• _Task to carry out_: All that should come back is the lines of the data below from the one containing "resolveExpr jsEval ctx" to the one containing "[d_children] lists the", inclusive, exactly as they stand.

(Stored data entries)
+ + +
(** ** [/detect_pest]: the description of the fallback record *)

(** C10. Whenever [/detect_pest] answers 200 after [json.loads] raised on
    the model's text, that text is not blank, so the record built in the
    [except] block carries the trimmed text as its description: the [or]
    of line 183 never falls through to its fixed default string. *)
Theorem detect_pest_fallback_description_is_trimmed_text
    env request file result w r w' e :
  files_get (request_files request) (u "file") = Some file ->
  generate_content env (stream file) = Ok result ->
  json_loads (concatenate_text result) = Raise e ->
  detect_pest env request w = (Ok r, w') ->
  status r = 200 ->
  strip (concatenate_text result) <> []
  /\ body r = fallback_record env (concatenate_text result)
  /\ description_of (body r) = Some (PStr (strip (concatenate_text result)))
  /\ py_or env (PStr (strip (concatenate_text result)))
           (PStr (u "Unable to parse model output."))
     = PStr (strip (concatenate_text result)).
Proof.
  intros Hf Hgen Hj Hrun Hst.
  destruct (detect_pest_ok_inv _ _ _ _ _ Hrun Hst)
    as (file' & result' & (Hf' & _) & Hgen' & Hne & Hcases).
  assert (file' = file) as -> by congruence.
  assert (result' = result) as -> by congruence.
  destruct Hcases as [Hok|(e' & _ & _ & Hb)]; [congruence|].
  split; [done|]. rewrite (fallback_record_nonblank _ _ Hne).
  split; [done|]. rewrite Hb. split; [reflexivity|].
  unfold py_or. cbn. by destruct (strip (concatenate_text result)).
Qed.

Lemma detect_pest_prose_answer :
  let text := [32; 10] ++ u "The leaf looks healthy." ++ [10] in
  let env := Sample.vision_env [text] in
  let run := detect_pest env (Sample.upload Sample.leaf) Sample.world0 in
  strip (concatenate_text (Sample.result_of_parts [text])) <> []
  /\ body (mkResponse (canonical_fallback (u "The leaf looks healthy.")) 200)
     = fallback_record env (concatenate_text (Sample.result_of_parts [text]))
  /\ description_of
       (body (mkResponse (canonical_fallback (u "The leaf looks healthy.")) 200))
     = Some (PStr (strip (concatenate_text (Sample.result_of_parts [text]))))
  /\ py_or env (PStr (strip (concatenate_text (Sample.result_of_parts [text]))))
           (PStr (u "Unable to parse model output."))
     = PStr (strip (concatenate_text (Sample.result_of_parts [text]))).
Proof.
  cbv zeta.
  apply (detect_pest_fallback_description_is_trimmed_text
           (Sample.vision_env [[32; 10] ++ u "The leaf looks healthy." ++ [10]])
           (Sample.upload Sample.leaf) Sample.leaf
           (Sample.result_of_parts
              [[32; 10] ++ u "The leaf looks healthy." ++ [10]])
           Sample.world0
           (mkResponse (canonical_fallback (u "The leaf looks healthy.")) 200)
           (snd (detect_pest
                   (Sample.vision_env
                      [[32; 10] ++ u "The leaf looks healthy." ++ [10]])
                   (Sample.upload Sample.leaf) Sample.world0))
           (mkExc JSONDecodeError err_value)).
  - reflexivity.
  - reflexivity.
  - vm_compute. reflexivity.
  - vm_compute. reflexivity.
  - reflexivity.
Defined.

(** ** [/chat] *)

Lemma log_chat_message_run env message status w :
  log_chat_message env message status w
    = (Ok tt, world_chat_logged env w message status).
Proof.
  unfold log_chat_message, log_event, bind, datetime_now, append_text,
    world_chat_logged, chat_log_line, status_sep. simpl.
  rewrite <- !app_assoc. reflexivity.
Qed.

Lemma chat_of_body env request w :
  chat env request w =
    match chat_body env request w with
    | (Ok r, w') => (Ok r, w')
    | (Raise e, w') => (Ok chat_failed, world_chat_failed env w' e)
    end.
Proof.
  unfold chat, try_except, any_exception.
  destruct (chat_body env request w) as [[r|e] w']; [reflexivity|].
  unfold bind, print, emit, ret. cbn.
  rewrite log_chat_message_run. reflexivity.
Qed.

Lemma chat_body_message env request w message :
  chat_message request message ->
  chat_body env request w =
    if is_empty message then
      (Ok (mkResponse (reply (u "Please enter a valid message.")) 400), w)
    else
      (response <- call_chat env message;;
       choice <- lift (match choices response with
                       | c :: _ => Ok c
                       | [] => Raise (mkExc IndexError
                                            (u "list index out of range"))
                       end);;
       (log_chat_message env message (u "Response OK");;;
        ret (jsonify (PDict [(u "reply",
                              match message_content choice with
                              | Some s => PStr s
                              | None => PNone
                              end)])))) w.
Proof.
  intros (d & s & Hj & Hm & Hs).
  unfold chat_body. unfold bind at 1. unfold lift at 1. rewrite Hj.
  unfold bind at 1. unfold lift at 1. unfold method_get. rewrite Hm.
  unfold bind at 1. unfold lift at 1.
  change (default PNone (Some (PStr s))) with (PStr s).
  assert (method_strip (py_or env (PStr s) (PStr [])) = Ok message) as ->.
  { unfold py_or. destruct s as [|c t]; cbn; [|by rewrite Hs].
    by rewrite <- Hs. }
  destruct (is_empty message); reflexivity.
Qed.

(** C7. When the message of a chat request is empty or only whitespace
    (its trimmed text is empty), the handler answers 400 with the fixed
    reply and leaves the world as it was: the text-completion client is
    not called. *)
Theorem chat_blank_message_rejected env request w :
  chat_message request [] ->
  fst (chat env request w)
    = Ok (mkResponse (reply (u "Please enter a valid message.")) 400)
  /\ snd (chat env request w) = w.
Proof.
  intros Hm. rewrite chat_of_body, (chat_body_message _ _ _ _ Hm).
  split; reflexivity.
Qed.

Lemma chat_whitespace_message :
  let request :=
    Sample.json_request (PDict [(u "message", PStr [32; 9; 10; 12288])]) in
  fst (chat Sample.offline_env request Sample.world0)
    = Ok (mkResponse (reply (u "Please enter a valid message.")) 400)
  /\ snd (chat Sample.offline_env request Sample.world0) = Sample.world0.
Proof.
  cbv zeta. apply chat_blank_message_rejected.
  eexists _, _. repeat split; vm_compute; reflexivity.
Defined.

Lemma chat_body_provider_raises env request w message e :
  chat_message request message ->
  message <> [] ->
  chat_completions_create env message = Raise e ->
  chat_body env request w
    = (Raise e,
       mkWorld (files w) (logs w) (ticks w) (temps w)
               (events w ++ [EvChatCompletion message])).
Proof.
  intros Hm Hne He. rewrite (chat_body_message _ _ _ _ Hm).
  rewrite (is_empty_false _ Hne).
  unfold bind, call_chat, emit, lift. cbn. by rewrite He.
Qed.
+ + +
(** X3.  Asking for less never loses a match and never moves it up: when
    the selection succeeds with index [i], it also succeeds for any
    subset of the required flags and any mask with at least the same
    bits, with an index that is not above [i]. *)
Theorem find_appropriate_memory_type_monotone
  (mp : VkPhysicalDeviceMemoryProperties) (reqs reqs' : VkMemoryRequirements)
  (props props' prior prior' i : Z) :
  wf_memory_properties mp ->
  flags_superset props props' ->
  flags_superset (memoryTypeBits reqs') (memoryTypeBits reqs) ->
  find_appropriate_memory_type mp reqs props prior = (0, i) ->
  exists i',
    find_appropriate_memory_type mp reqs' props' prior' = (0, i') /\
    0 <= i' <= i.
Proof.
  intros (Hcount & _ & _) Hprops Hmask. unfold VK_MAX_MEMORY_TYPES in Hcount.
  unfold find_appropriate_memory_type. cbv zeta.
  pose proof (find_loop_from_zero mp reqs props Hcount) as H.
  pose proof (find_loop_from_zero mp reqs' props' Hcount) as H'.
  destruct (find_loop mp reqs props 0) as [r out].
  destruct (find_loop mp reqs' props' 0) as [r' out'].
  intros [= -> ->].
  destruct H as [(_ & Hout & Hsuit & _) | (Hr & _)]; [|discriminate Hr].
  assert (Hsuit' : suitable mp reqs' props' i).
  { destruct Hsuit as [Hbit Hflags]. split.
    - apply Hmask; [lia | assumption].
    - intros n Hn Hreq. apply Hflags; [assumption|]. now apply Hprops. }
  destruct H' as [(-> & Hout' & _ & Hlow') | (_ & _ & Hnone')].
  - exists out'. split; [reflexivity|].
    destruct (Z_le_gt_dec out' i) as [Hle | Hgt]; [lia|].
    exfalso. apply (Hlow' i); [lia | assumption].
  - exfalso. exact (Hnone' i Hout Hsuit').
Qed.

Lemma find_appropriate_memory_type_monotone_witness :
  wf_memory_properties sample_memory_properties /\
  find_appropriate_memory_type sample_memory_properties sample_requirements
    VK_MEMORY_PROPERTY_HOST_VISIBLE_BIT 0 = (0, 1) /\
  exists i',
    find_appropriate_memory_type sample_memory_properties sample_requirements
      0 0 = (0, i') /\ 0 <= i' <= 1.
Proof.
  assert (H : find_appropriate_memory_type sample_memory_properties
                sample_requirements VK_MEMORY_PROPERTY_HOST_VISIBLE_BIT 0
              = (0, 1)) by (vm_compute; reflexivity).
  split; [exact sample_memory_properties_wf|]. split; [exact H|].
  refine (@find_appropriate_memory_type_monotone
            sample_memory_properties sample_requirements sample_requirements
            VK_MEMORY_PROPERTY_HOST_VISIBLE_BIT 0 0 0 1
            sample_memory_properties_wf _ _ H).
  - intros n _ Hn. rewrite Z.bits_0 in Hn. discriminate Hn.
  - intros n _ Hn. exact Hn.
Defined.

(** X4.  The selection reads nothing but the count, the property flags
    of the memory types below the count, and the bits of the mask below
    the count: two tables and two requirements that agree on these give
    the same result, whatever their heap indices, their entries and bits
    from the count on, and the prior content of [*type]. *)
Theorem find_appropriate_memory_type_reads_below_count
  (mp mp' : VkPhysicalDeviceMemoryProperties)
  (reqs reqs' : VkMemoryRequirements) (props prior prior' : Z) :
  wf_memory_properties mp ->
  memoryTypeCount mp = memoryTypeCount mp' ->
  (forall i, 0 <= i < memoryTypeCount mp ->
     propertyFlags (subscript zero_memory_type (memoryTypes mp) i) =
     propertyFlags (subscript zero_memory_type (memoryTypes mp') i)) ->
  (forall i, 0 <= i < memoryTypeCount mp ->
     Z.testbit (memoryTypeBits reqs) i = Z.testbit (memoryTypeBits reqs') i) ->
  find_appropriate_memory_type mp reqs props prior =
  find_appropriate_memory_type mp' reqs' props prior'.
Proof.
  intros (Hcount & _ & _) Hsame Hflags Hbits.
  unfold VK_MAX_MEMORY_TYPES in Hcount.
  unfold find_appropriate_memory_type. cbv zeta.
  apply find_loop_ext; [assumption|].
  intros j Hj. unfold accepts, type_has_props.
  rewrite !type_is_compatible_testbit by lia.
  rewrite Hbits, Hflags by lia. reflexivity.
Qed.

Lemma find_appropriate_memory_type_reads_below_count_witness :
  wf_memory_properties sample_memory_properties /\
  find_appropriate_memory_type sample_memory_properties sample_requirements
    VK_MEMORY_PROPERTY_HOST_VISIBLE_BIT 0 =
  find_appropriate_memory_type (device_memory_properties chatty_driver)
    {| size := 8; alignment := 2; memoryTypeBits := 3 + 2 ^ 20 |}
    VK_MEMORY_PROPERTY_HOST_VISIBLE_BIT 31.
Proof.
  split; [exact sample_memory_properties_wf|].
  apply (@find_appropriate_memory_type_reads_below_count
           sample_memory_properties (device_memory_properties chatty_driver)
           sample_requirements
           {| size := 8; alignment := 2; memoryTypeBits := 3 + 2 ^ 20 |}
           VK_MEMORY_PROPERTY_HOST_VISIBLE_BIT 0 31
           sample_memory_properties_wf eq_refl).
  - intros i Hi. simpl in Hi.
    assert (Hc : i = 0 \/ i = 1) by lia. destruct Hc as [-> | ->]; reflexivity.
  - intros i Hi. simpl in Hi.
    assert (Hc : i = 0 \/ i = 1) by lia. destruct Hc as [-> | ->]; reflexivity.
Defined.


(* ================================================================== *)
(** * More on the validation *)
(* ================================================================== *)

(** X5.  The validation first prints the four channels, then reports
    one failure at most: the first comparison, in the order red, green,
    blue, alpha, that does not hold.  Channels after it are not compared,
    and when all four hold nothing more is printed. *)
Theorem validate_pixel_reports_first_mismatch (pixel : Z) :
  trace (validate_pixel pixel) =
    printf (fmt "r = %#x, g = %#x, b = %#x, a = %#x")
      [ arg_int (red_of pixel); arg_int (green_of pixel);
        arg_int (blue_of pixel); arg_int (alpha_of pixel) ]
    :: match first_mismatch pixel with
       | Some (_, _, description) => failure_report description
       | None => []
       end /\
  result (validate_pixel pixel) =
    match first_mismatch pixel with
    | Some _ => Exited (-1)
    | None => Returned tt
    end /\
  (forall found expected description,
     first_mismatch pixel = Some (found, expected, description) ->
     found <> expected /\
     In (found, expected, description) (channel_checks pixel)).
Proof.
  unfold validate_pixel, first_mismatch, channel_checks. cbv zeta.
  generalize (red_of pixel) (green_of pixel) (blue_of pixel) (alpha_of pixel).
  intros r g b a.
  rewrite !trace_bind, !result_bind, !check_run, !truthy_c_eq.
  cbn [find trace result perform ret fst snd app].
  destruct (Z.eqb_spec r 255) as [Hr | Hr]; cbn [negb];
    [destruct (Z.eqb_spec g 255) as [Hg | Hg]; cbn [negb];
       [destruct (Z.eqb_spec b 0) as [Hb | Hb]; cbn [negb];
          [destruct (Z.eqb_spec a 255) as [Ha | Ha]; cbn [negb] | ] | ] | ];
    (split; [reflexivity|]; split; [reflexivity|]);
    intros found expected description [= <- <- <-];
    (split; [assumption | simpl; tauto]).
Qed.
+ + +
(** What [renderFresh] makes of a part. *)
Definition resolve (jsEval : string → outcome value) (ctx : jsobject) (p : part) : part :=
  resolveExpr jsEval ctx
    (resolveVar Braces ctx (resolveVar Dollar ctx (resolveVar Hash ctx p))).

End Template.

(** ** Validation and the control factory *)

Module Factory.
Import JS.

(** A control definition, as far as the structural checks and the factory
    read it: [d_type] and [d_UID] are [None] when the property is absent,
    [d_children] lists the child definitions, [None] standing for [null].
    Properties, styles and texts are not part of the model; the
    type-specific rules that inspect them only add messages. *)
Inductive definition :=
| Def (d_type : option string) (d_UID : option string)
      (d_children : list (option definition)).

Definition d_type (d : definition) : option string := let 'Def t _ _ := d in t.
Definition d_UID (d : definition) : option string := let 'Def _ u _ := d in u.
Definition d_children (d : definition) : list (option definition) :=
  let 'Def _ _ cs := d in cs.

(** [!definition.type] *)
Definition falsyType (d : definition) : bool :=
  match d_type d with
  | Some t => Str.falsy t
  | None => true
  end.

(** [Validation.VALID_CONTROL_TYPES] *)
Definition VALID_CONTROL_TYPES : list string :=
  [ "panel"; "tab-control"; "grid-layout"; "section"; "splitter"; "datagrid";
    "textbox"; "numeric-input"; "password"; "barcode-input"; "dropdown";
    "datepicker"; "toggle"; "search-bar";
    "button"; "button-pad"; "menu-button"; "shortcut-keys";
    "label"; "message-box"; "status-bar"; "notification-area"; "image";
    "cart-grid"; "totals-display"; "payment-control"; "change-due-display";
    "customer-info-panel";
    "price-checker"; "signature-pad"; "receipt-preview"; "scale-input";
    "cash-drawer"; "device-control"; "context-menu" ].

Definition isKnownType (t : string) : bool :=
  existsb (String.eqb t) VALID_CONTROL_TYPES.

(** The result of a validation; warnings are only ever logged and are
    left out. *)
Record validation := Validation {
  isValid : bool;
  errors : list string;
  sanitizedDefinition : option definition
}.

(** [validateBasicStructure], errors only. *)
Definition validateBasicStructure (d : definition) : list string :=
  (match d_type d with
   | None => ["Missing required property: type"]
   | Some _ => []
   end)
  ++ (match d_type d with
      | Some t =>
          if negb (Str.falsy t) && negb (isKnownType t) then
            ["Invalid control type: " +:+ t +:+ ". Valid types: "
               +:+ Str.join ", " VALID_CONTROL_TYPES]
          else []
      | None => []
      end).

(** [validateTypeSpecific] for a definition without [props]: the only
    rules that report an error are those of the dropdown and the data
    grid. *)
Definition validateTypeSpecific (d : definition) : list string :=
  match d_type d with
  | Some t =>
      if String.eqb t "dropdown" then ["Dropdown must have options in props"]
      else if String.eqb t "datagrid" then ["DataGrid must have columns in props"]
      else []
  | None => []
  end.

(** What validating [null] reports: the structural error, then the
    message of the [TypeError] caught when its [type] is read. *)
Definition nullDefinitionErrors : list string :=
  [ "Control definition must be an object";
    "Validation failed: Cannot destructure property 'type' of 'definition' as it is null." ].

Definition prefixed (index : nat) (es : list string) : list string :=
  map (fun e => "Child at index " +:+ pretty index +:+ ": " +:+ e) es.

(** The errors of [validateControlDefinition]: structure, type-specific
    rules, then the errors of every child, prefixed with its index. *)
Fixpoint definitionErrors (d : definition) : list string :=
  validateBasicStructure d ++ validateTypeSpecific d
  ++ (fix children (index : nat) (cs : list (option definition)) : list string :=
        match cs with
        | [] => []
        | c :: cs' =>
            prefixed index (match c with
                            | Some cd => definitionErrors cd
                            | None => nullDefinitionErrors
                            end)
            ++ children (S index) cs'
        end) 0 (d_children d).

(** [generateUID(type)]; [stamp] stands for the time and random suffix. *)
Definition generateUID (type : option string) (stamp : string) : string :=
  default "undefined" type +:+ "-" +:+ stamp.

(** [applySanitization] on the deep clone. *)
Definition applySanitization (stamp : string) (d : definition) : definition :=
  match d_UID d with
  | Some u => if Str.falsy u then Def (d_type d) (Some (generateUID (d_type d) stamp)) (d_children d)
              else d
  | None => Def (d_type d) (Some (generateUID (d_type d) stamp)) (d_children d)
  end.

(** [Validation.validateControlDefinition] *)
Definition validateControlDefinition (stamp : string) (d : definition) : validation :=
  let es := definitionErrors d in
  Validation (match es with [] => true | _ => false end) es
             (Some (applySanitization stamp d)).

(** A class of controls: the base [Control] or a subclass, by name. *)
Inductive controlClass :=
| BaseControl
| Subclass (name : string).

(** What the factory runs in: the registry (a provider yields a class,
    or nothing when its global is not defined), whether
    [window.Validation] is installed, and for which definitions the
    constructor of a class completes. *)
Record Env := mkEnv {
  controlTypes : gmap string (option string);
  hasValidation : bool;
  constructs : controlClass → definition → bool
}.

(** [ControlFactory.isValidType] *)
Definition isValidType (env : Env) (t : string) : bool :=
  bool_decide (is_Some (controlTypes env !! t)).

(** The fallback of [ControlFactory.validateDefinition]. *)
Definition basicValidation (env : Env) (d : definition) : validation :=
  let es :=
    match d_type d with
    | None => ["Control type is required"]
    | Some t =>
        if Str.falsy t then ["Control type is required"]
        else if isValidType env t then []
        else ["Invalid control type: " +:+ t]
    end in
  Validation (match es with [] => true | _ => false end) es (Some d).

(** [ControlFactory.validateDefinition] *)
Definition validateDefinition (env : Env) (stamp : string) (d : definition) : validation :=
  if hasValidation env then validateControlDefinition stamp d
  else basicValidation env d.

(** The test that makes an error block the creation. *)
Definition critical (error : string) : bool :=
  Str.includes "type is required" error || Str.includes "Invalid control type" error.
+ + +
• _Finished task_:
  resolveExpr jsEval ctx
    (resolveVar Braces ctx (resolveVar Dollar ctx (resolveVar Hash ctx p))).

End Template.

(** ** Validation and the control factory *)

Module Factory.
Import JS.

(** A control definition, as far as the structural checks and the factory
    read it: [d_type] and [d_UID] are [None] when the property is absent,
    [d_children] lists the child definitions, [None] standing for [null].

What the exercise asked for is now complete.